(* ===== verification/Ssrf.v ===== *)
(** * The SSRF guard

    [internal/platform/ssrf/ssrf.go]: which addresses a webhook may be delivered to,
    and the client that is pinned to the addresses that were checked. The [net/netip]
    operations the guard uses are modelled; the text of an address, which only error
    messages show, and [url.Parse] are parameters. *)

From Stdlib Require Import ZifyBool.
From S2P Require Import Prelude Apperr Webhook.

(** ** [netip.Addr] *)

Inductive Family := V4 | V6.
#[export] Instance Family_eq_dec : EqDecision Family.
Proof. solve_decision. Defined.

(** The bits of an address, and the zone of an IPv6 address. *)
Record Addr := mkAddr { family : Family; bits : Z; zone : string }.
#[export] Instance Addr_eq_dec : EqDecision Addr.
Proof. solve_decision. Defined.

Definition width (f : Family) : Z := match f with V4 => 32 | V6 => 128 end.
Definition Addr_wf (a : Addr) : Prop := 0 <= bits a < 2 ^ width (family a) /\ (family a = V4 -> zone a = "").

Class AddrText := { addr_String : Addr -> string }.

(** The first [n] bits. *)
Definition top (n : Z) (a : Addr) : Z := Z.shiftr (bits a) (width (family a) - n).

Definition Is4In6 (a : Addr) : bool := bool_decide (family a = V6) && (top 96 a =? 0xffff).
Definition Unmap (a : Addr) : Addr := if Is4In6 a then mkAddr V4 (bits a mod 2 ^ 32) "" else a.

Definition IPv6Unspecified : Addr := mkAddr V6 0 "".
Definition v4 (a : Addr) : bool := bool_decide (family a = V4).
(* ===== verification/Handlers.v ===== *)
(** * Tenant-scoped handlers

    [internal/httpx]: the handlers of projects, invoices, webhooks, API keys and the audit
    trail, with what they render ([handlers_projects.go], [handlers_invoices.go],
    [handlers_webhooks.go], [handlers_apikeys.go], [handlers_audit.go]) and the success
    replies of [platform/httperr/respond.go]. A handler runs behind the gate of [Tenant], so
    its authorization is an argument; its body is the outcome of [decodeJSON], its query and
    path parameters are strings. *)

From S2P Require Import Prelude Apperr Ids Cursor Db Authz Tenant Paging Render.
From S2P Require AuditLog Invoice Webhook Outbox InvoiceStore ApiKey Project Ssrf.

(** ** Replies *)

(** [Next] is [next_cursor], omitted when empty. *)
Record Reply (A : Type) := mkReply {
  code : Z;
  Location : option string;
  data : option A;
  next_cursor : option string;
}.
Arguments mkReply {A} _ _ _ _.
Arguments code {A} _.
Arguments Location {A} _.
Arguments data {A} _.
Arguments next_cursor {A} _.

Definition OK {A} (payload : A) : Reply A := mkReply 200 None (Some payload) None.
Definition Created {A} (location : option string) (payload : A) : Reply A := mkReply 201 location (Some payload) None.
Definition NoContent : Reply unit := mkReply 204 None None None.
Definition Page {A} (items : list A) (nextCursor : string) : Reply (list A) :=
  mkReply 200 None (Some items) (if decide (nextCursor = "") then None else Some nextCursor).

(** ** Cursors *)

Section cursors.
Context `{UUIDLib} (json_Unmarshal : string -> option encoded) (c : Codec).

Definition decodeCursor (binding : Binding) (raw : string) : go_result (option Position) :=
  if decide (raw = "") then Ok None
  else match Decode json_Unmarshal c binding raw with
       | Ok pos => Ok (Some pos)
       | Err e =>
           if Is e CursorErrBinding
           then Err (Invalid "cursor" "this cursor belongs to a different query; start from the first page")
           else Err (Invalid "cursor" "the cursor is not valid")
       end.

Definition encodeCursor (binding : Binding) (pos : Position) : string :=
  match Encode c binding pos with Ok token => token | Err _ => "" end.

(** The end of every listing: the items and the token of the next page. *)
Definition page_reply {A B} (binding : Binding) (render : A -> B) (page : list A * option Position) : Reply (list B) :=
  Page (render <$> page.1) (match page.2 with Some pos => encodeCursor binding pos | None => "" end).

+++

BRIEF: Find out how many lines in the listing contain the word "payload", and respond with that number only.

WRITTEN REPLY: 2